Mary Lou: Well when I say grown-ups and the babies, they were on the consummate musicians, that’s understood, I mean they were all brilliant. But in those days we had quite a bit of drinking and carrying on, sometimes, myself included, I mean, I remember the 80s, it’s like whoa, hang on. But the ones that worried me, turned out great, like Bob Strickland, he was so out of control, he would leave his horn on the sidewalk and I was like, “Dude, come back down here and get your horn. I’m not bringing it to you.” But he turned out, like he’s such an amazing human being, I mean, he was young, we’ve got to keep that in mind. Some of these people were really young and just you know full tilt and now he is married, has beautiful children. And I know that Todd adores him, he’s just the best horn player, I mean the best…

Thom: Yeah, in recent years, some of those shows that he’s done have been really really good.

Mary Lou: Yeah. I mean he is, I mean he amazes me and several, I mean not just one, like all wind instruments, he’s just a brilliant. But when I say babies, I mean like the ones that in the early days we actually had bags delivered to their rooms like, they would just get off the bus, walk into their room and then I just, you can imagine with 14 people how many suitcases there are, and I would be in the lobby and try and explain which went to each room. I had a chart to try to follow, but delivering all their bags to their rooms, of course, that didn’t last forever, we don’t do that. When Mary Lou is no longer there, they had to pull their own bags. You know, there were little things like that, where, just like okay, enough of that, people can get this suitcase to their room on their own; pull it, whatever you need to do, but don’t expect somebody to deliver it.

Thom: That’s funny, I just didn’t really think about some of that stuff. You definitely had your hands full in the day, huh?

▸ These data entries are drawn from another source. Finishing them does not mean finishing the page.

Lemma land_split x m m' n : 0 <= n → 0 <= m < 2 ^ n →
  Z.land x (m + 2 ^ n * m') = Z.land x m + 2 ^ n * Z.land (x / 2 ^ n) m'.
Proof.
  intros Hn Hm. set (y := Z.land x _). rewrite (Z.div_mod y (2 ^ n)) by lia.
  rewrite Z.add_comm. f_equal.
  - unfold y. rewrite <- Z.land_ones, <- Z.land_assoc, Z.land_ones by done.
    rewrite (Z.mul_comm (2 ^ n)), Z.mod_add by lia. by rewrite Z.mod_small.
  - f_equal. unfold y. rewrite <- !Z.shiftr_div_pow2, Z.shiftr_land by done.
    rewrite !Z.shiftr_div_pow2 by done. f_equal.
    rewrite (Z.mul_comm (2 ^ n)), Z.div_add, Z.div_small by lia. done.
Qed.

Lemma land_lim x m : 0 <= m < 2 ^ 26 → lim (Z.land x m).
Proof. intros. rewrite Z.land_comm. by apply land_lt_l. Qed.

(** The shifted window of the key that holds limb [i]. *)
Lemma clamp_limb key i k s m : bytes_ok key → length key = 32%nat →
  (k + 4 <= 16)%nat → 0 <= s → 8 * Z.of_nat k + s = i → 0 <= m < 2 ^ (32 - s) → s <= 32 →
  Z.land (Z.shiftr (le32 (drop k key)) s) m = Z.land (le_Z (take 16 key) / 2 ^ i) m.
Proof.
  intros Hk Hl Hk4 Hs <- Hm Hs32.
  assert (le32 (drop k key) = le_Z (take 16 key) / 2 ^ (8 * Z.of_nat k) mod 2 ^ 32) as ->.
  { rewrite <- le32_window; [|by apply Forall_take|rewrite length_take; lia].
    rewrite !le32_le_Z; try (rewrite length_drop, ?length_take; lia);
      try (by apply Forall_drop); try (by apply Forall_drop, Forall_take).
    rewrite !take_drop_commute, take_take. do 3 f_equal. lia. }
  rewrite shiftr_div by done.
  rewrite <- (land_mod_l (_ / 2 ^ s) m (32 - s)) by lia.
  rewrite <- (land_mod_l (_ / 2 ^ (_ + s)) m (32 - s)) by lia. f_equal.
  rewrite Z.pow_add_r, <- Z.div_div by lia.
  set (x := _ / 2 ^ (8 * _)). clearbody x.
  assert (2 ^ 32 = 2 ^ s * 2 ^ (32 - s)) as -> by (rewrite <- Z.pow_add_r by lia; f_equal; lia).
  rewrite Z.rem_mul_r, (Z.mul_comm (2 ^ s)), Z.div_add by lia.
  rewrite (Z.div_small (x mod 2 ^ s)) by mlia. rewrite Z.add_0_l. by apply Z.mod_mod; lia.
Qed.

Lemma poly_clamp_spec key : bytes_ok key → length key = 32%nat →
  r_ok (poly_clamp key) ∧ val (poly_clamp key) = Z.land (le_Z (take 16 key)) clamp_mask.
Proof.
  intros Hk Hl.
  assert (poly_clamp key = let K := le_Z (take 16 key) in
    L5 (Z.land K 0x03ffffff) (Z.land (K / 2 ^ 26) 0x03ffff03) (Z.land (K / 2 ^ 52) 0x03ffc0ff)
       (Z.land (K / 2 ^ 78) 0x03f03fff) (Z.land (K / 2 ^ 104) 0x00fffff)) as ->.
  { unfold poly_clamp. cbv zeta. f_equal; try (apply clamp_limb; (done || lia)).
    rewrite <- (Z.div_1_r (le_Z _)), <- (Z.shiftr_0_r (le32 key)), <- (drop_0 key) at 1.
    apply (clamp_limb key 0); (done || lia). }
  cbv zeta. split.
  - unfold r_ok, reduced. cbn [l0 l1 l2 l3 l4]. split_and!; by apply land_lim.
  - set (K := le_Z _). unfold val. cbn [l0 l1 l2 l3 l4].
    change clamp_mask with (0x03ffffff + 2 ^ 26 * (0x03ffff03 + 2 ^ 26 * (0x03ffc0ff
      + 2 ^ 26 * (0x03f03fff + 2 ^ 26 * 0x00fffff)))).
    rewrite !land_split by lia. rewrite !Z.div_div by lia.
    change (2 ^ 26 * 2 ^ 26) with (2 ^ 52). change (2 ^ 52 * 2 ^ 26) with (2 ^ 78).
    change (2 ^ 78 * 2 ^ 26) with (2 ^ 104). lia.
Qed.

(** ** Blocks and the loop *)

Lemma congP_mul a a' b : congP a a' → congP (a * b) (a' * b).
Proof. intros [q ->]. exists (q * b). lia. Qed.

Lemma poly_block_spec r h p bs : r_ok r → acc_ok h → bytes_ok p → (0 < bs <= 16)%nat →
  (bs <= length p)%nat →
  acc_ok (poly_block r h p bs)
  ∧ congP ((val h + le_Z (take bs p ++ [1])) * val r) (val (poly_block r h p bs)).
Proof.
  intros Hr Hh Hp Hbs Hlen.
  destruct (poly_load_spec p bs) as (HF&HL&HV); [done..|].
  unfold poly_block. cbv zeta. set (nn := poly_load p bs) in *. clearbody nn.
  destruct nn as [|n0 [|n1 [|n2 [|n3 [|n4 [|]]]]]]; try done. clear HL.
  rewrite !Forall_cons in HF. destruct HF as (N0&N1&N2&N3&N4&_).
  rewrite <- HV. clear HV. unfold nn_val.
  change ([n0; n1; n2; n3; n4] !!! 0%nat) with n0.
  change ([n0; n1; n2; n3; n4] !!! 1%nat) with n1.
  change ([n0; n1; n2; n3; n4] !!! 2%nat) with n2.
  change ([n0; n1; n2; n3; n4] !!! 3%nat) with n3.
  change ([n0; n1; n2; n3; n4] !!! 4%nat) with n4.
  destruct h as [h0 h1 h2 h3 h4]. unfold acc_ok, lim in Hh, N0, N1, N2, N3, N4.
  cbn [l0 l1 l2 l3 l4] in *. destruct Hh as (H0&H1&H2&H3&H4).
  unfold add32. rewrite !u32_small by lia.
  set (h' := L5 _ _ _ _ _).
  assert (sum_ok h') as Hs by (unfold sum_ok, h'; cbn [l0 l1 l2 l3 l4]; lia).
  destruct (poly_mul_spec h' r Hs Hr) as [Hm Hc].
  destruct (poly_carry_spec _ Hm) as [Ha Hc']. split; [done|].
  eapply congP_trans, Hc'. eapply congP_trans, Hc.
  exists 0. unfold val, h'. cbn [l0 l1 l2 l3 l4]. lia.
Qed.

Lemma poly_loop_spec fuel r h p a : r_ok r → acc_ok h → bytes_ok p →
  val h mod P1305 = a → (length p <= fuel)%nat →
  acc_ok (poly_loop fuel r h p)
  ∧ val (poly_loop fuel r h p) mod P1305 = poly_eval fuel (val r) a p.
Proof.
  intros Hr. revert h p a. induction fuel as [|fuel IH]; intros h p a Hh Hp Ha Hf; [done|].
  destruct p as [|b p']; [done|].
  set (bs := if decide (16 <= length (b :: p'))%nat then 16%nat else length (b :: p')).
  assert (0 < bs <= 16 ∧ bs <= length (b :: p'))%nat as [Hb1 Hb2].
  { unfold bs. simpl length. case_decide; lia. }
  change (poly_loop (S fuel) r h (b :: p'))
    with (poly_loop fuel r (poly_block r h (b :: p') bs) (drop bs (b :: p'))).
  change (poly_eval (S fuel) (val r) a (b :: p')) with
    (poly_eval fuel (val r) ((a + le_Z (take 16 (b :: p') ++ [1])) * val r mod P1305)
       (drop 16 (b :: p'))).
  set (p := b :: p') in *. clearbody p.
  assert (take 16 p = take bs p ∧ drop 16 p = drop bs p) as [-> ->].
  { unfold bs. case_decide; [done|]. rewrite !take_ge, !drop_ge by lia. done. }
  destruct (poly_block_spec r h p bs) as [Hh' Hc]; [done..|].
  apply IH; [done|by apply Forall_drop| |rewrite length_drop; lia].
  rewrite <- (congP_mod _ _ Hc), <- Ha.
  by rewrite <- (Zmult_mod_idemp_l (val h mod P1305 + _)), Zplus_mod_idemp_l, Zmult_mod_idemp_l.
Qed.

(** ** Final subtraction, repacking, pad *)

Definition sel (mask x g : Z) : Z := Z.lor (Z.land x (not32 mask)) (Z.land g mask).

Lemma sel_all x g : 0 <= x < 2 ^ 32 → 0 <= g < 2 ^ 32 → sel (2 ^ 32 - 1) x g = g.
Proof.
  intros Hx Hg. unfold sel, not32. rewrite Z.sub_diag, Z.land_0_r, Z.lor_0_l.
  by rewrite land_mod, Z.mod_small.
Qed.
Lemma sel_none x g : 0 <= x < 2 ^ 32 → sel 0 x g = x.
Proof.
  intros Hx. unfold sel, not32. rewrite Z.land_0_r, Z.lor_0_r, Z.sub_0_r.
  by rewrite land_mod, Z.mod_small.
Qed.

(** [(g4 >> 31) - 1] is all ones when the subtraction did not borrow. *)
Lemma mask_spec x : 0 <= x <= 2 ^ 26 →
  u32 (Z.shiftr (u32 (x - 2 ^ 26)) 31 - 1) = if decide (x = 2 ^ 26) then 2 ^ 32 - 1 else 0.
Proof.
  intros Hx. case_decide as E; [by rewrite E|].
  rewrite shiftr_div by lia. unfold u32. mlia.
Qed.

(** [mask_spec] also gives the top limb where it is selected. *)
Lemma poly_select_spec h : reduced h →
  reduced (poly_select h) ∧ val (poly_select h) = val h mod P1305.
Proof.
  destruct h as [h0 h1 h2 h3 h4]. unfold reduced, lim. cbn [l0 l1 l2 l3 l4].
  intros (H0&H1&H2&H3&H4).
  assert (∃ g0 g1 g2 g3 c, poly_select (L5 h0 h1 h2 h3 h4)
    = (let mask := if decide (h4 + c = 2 ^ 26) then 2 ^ 32 - 1 else 0 in
       L5 (sel mask h0 g0) (sel mask h1 g1) (sel mask h2 g2) (sel mask h3 g3)
          (sel mask h4 (u32 (h4 + c - 2 ^ 26))))
    ∧ lim g0 ∧ lim g1 ∧ lim g2 ∧ lim g3 ∧ 0 <= c <= 1
    ∧ g0 + 2 ^ 26 * g1 + 2 ^ 52 * g2 + 2 ^ 78 * g3 + 2 ^ 104 * c
      = 5 + h0 + 2 ^ 26 * h1 + 2 ^ 52 * h2 + 2 ^ 78 * h3) as (g0&g1&g2&g3&c&->&G0&G1&G2&G3&Hc&HG).
  { focus_chain (poly_select (L5 h0 h1 h2 h3 h4)).
    cbv beta iota delta [poly_select l0 l1 l2 l3 l4]. do 12 chain_step.
    lazymatch goal with
    | |- ?Q (let g4 := u32 (h4 + ?c - _) in _) => pose proof (mask_spec (h4 + c) ltac:(lia)) as Em;
        exists y1, y4, y7, y10, c
    end.
    subst Q. cbv beta zeta. rewrite Em. split; [reflexivity|]. unfold lim. lia. }
  unfold lim in *. cbv zeta. unfold val, P1305. case_decide as E; cbn [l0 l1 l2 l3 l4].
  - rewrite E. change (u32 (2 ^ 26 - 2 ^ 26)) with 0. rewrite !sel_all by lia.
    split; [lia|]. apply (Z.mod_unique _ _ 1); [left|]; lia.
  - rewrite !sel_none by lia. split; [lia|]. rewrite Z.mod_small; lia.
Qed.

Lemma lor_limb a b n : 0 <= n <= 26 → 0 <= a < 2 ^ n → lim b →
  Z.lor a (u64 (Z.shiftl b n)) = a + 2 ^ n * b.
Proof.
  intros Hn Ha Hb. unfold lim in Hb. assert (2 ^ n <= 2 ^ 26) by (apply Z.pow_le_mono_r; lia).
  rewrite shiftl_mul, u64_small by nia. rewrite lor_disjoint by lia. lia.
Qed.

Lemma poly_repack_spec h : reduced h →
  ∃ w0 w1 w2 w3, poly_repack h = [w0; w1; w2; w3]
    ∧ 0 <= w0 < 2 ^ 32 ∧ 0 <= w1 < 2 ^ 32 ∧ 0 <= w2 < 2 ^ 32 ∧ 0 <= w3 < 2 ^ 32
    ∧ w0 + 2 ^ 32 * w1 + 2 ^ 64 * w2 + 2 ^ 96 * w3 = val h mod 2 ^ 128.
Proof.
  destruct h as [h0 h1 h2 h3 h4]. unfold reduced. cbn [l0 l1 l2 l3 l4].
  intros (H0&H1&H2&H3&H4). unfold poly_repack. cbv zeta. cbn [l0 l1 l2 l3 l4].
  rewrite !shiftr_div by lia. unfold lim in *.
  rewrite (lor_limb h0) by (unfold lim; lia).
  remember (h0 + 2 ^ 26 * h1) as a0 eqn:E0. assert (0 <= a0 < 2 ^ 52) as B0 by lia.
  rewrite (lor_limb (a0 / 2 ^ 32) h2 20) by (unfold lim; mlia).
  remember (a0 / 2 ^ 32 + 2 ^ 20 * h2) as a1 eqn:E1. assert (0 <= a1 < 2 ^ 46) as B1 by mlia.
  rewrite (lor_limb (a1 / 2 ^ 32) h3 14) by (unfold lim; mlia).
  remember (a1 / 2 ^ 32 + 2 ^ 14 * h3) as a2 eqn:E2. assert (0 <= a2 < 2 ^ 40) as B2 by mlia.
  rewrite (lor_limb (a2 / 2 ^ 32) h4 8) by (unfold lim; mlia).
  remember (a2 / 2 ^ 32 + 2 ^ 8 * h4) as a3 eqn:E3. assert (0 <= a3 < 2 ^ 34) as B3 by mlia.
  eexists _, _, _, _. split; [reflexivity|]. unfold val. cbn [l0 l1 l2 l3 l4].
  split_and!; try apply u32_range.
  apply (Z.mod_unique _ _ (a3 / 2 ^ 32)); [left|]; unfold u32; mlia.
Qed.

Mary Lou: Oh god, yes. Oh yeah, absolutely. You know and just keeping them altogether, we’d stop, the bus would stop on a highway, you know you would go to a rest area and it was like herding chickens you know, like trying to keep them all, make sure your back on the bus at this time. But I have been a teacher, so I kind of knew how to handle kids. [Laughter] Herding the puppies. But there was always that level of real camaraderie and fun, everybody got along, really, they really did. With all of the diverse personalities it was still like we were all friends kind of thing.

Thom: Well that’s good. You’ve got to figure living in close quarters for that period of time it must have…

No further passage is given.